● WHAT TO PRODUCE
The whole of the data is to be reproduced exactly.

────────────────

Lemma failed_step w conn e :
  streams_wf w -> orderly w (EFailed conn e) ->
  exists w', streamer_step w (EFailed conn e) = Ret w' /\ streams_wf w' /\
    account w' ≡ₚ account w.
Proof.
  intros Hw Ho. simpl in *. unfold conn_failed, streamer_send_error.
  destruct (w_conns w !! conn) as [c|] eqn:Hc; [|by eexists].
  destruct (Ho c eq_refl) as (info & Hi & Hconn). rewrite Hi. simpl. eexists. split; [done|].
  split.
  - eapply (conn_end_wf _ _ c); simpl; [|done|apply lookup_delete_eq].
    by apply (streams_delete_wf w).
  - unfold account. simpl. rewrite fmap_app, <- list_fmap_compose. simpl.
    rewrite (pending_delete _ _ _ Hi).
    replace ((fst ∘ (fun r => (r, Err e : Response))) <$> map_values (si_responses info))
      with (map_values (si_responses info)) by (symmetry; apply list_fmap_id).
    solve_Permutation.
Qed.

Lemma finished_step w conn :
  streams_wf w -> (forall c, w_conns w !! conn = Some c -> w_streams w !! c_job c = None) ->
  streams_wf (conn_finished w conn) /\ account (conn_finished w conn) = account w.
Proof.
  intros Hw Ho. unfold conn_finished. destruct (w_conns w !! conn) as [c|] eqn:Hc; [|done].
  specialize (Ho c eq_refl). split.
  - eapply (conn_end_wf _ _ c); simpl; [|done|apply lookup_delete_eq].
    by apply (streams_delete_wf w).
  - unfold account. simpl. by rewrite delete_id.
Qed.

(** An orderly step never panics, keeps the streams consistent, and loses no
    response. *)
Lemma orderly_step w e :
  streams_wf w -> orderly w e ->
  exists w', streamer_step w e = Ret w' /\ streams_wf w' /\
    account w' ≡ₚ account w ++ requested [e].
Proof.
  intros Hw Ho.
  assert (Hsame : forall w', streams_wf w' -> w_streams w' = w_streams w -> w_fired w' = w_fired w ->
    account w' ≡ₚ account w ++ []) by (intros w' _ H1 H2; by rewrite app_nil_r; unfold account; rewrite H1, H2).
  destruct e as [j t i r|s|s ch d|s|s|conn|conn t|conn err|conn|conn|]; csimpl.
  - by apply get_stream_step.
  - destruct (queue_send_wf w (ss_conn s) (MStart (ss_task s) (ss_instance s))
      "Sending streamer message failed" Hw) as (? & ? & ?). eexists. split; [done|]. auto.
  - destruct (queue_send_wf w (ss_conn s) (MData (ss_task s) (ss_instance s) ch d)
      "Sending streamer message failed" Hw) as (? & ? & ?). eexists. split; [done|]. auto.
  - destruct (queue_send_wf w (ss_conn s) (MEnd (ss_task s) (ss_instance s))
      "Sending close message failed" Hw) as (? & ? & ?). eexists. split; [done|]. auto.
  - eexists. split; [done|]. split; [exact Hw|]. by apply Hsame.
  - eexists. split; [done|]. unfold conn_forward.
    destruct (w_conns w !! conn) as [c|] eqn:Hc; [|auto].
    destruct (c_queue c); [by auto|]. assert (streams_wf (with_conns w (<[conn := {|
      c_job := c_job c; c_queue := l; c_sent := c_sent c ++ [f] |}]> (w_conns w)))).
    { apply streams_wf_conns; [done|]. intros k. by eapply job_insert. }
    auto.
  - rewrite app_nil_r. by apply end_response_step.
  - rewrite app_nil_r. by apply (failed_step w conn err).
  - eexists. split; [done|]. destruct (finished_step w conn Hw Ho) as [? Heq].
    by rewrite app_nil_r, Heq.
  - destruct (finished_step w conn Hw Ho) as [? Heq]. rewrite app_nil_r.
    destruct (w_conns w !! conn); [|by eexists].
    destruct (_ && _); eexists; (split; [done|]); [by rewrite Heq|done].
  - eexists. split; [done|]. rewrite clean_streams_wf by done. split; [exact Hw|].
    by apply Hsame.
Qed.

(** ** Properties *)


(** The worker after a task of job [j] streamed and its end was confirmed, while
    its sender [s] is still held. *)
Definition confirmed_run (j r : Z) (s : StreamSender) : list StreamerEvent :=
  [EGetStream j (ss_task s) (ss_instance s) r; EStart s; EClose s; EForward 0; EForward 0;
   EEndResponse 0 (ss_task s)].

#[local] Arguments foldM : simpl never.

Ltac simpl_world :=
  simpl; repeat (first [rewrite lookup_empty | rewrite insert_empty | rewrite lookup_singleton_eq
    | rewrite insert_singleton_eq]; simpl).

────────────────

● EXERCISE OUTPUT
Lemma failed_step w conn e :
  streams_wf w -> orderly w (EFailed conn e) ->
  exists w', streamer_step w (EFailed conn e) = Ret w' /\ streams_wf w' /\
    account w' ≡ₚ account w.
Proof.
  intros Hw Ho. simpl in *. unfold conn_failed, streamer_send_error.
  destruct (w_conns w !! conn) as [c|] eqn:Hc; [|by eexists].
  destruct (Ho c eq_refl) as (info & Hi & Hconn). rewrite Hi. simpl. eexists. split; [done|].
  split.
  - eapply (conn_end_wf _ _ c); simpl; [|done|apply lookup_delete_eq].
    by apply (streams_delete_wf w).
  - unfold account. simpl. rewrite fmap_app, <- list_fmap_compose. simpl.
    rewrite (pending_delete _ _ _ Hi).
    replace ((fst ∘ (fun r => (r, Err e : Response))) <$> map_values (si_responses info))
      with (map_values (si_responses info)) by (symmetry; apply list_fmap_id).
    solve_Permutation.
Qed.

Lemma finished_step w conn :
  streams_wf w -> (forall c, w_conns w !! conn = Some c -> w_streams w !! c_job c = None) ->
  streams_wf (conn_finished w conn) /\ account (conn_finished w conn) = account w.
Proof.
  intros Hw Ho. unfold conn_finished. destruct (w_conns w !! conn) as [c|] eqn:Hc; [|done].
  specialize (Ho c eq_refl). split.
  - eapply (conn_end_wf _ _ c); simpl; [|done|apply lookup_delete_eq].
    by apply (streams_delete_wf w).
  - unfold account. simpl. by rewrite delete_id.
Qed.

(** An orderly step never panics, keeps the streams consistent, and loses no
    response. *)
Lemma orderly_step w e :
  streams_wf w -> orderly w e ->
  exists w', streamer_step w e = Ret w' /\ streams_wf w' /\
    account w' ≡ₚ account w ++ requested [e].
Proof.
  intros Hw Ho.
  assert (Hsame : forall w', streams_wf w' -> w_streams w' = w_streams w -> w_fired w' = w_fired w ->
    account w' ≡ₚ account w ++ []) by (intros w' _ H1 H2; by rewrite app_nil_r; unfold account; rewrite H1, H2).
  destruct e as [j t i r|s|s ch d|s|s|conn|conn t|conn err|conn|conn|]; csimpl.
  - by apply get_stream_step.
  - destruct (queue_send_wf w (ss_conn s) (MStart (ss_task s) (ss_instance s))
      "Sending streamer message failed" Hw) as (? & ? & ?). eexists. split; [done|]. auto.
  - destruct (queue_send_wf w (ss_conn s) (MData (ss_task s) (ss_instance s) ch d)
      "Sending streamer message failed" Hw) as (? & ? & ?). eexists. split; [done|]. auto.
  - destruct (queue_send_wf w (ss_conn s) (MEnd (ss_task s) (ss_instance s))
      "Sending close message failed" Hw) as (? & ? & ?). eexists. split; [done|]. auto.
  - eexists. split; [done|]. split; [exact Hw|]. by apply Hsame.
  - eexists. split; [done|]. unfold conn_forward.
    destruct (w_conns w !! conn) as [c|] eqn:Hc; [|auto].
    destruct (c_queue c); [by auto|]. assert (streams_wf (with_conns w (<[conn := {|
      c_job := c_job c; c_queue := l; c_sent := c_sent c ++ [f] |}]> (w_conns w)))).
    { apply streams_wf_conns; [done|]. intros k. by eapply job_insert. }
    auto.
  - rewrite app_nil_r. by apply end_response_step.
  - rewrite app_nil_r. by apply (failed_step w conn err).
  - eexists. split; [done|]. destruct (finished_step w conn Hw Ho) as [? Heq].
    by rewrite app_nil_r, Heq.
  - destruct (finished_step w conn Hw Ho) as [? Heq]. rewrite app_nil_r.
    destruct (w_conns w !! conn); [|by eexists].
    destruct (_ && _); eexists; (split; [done|]); [by rewrite Heq|done].
  - eexists. split; [done|]. rewrite clean_streams_wf by done. split; [exact Hw|].
    by apply Hsame.
Qed.

(** ** Properties *)


(** The worker after a task of job [j] streamed and its end was confirmed, while
    its sender [s] is still held. *)
Definition confirmed_run (j r : Z) (s : StreamSender) : list StreamerEvent :=
  [EGetStream j (ss_task s) (ss_instance s) r; EStart s; EClose s; EForward 0; EForward 0;
   EEndResponse 0 (ss_task s)].

#[local] Arguments foldM : simpl never.

Ltac simpl_world :=
  simpl; repeat (first [rewrite lookup_empty | rewrite insert_empty | rewrite lookup_singleton_eq
    | rewrite insert_singleton_eq]; simpl).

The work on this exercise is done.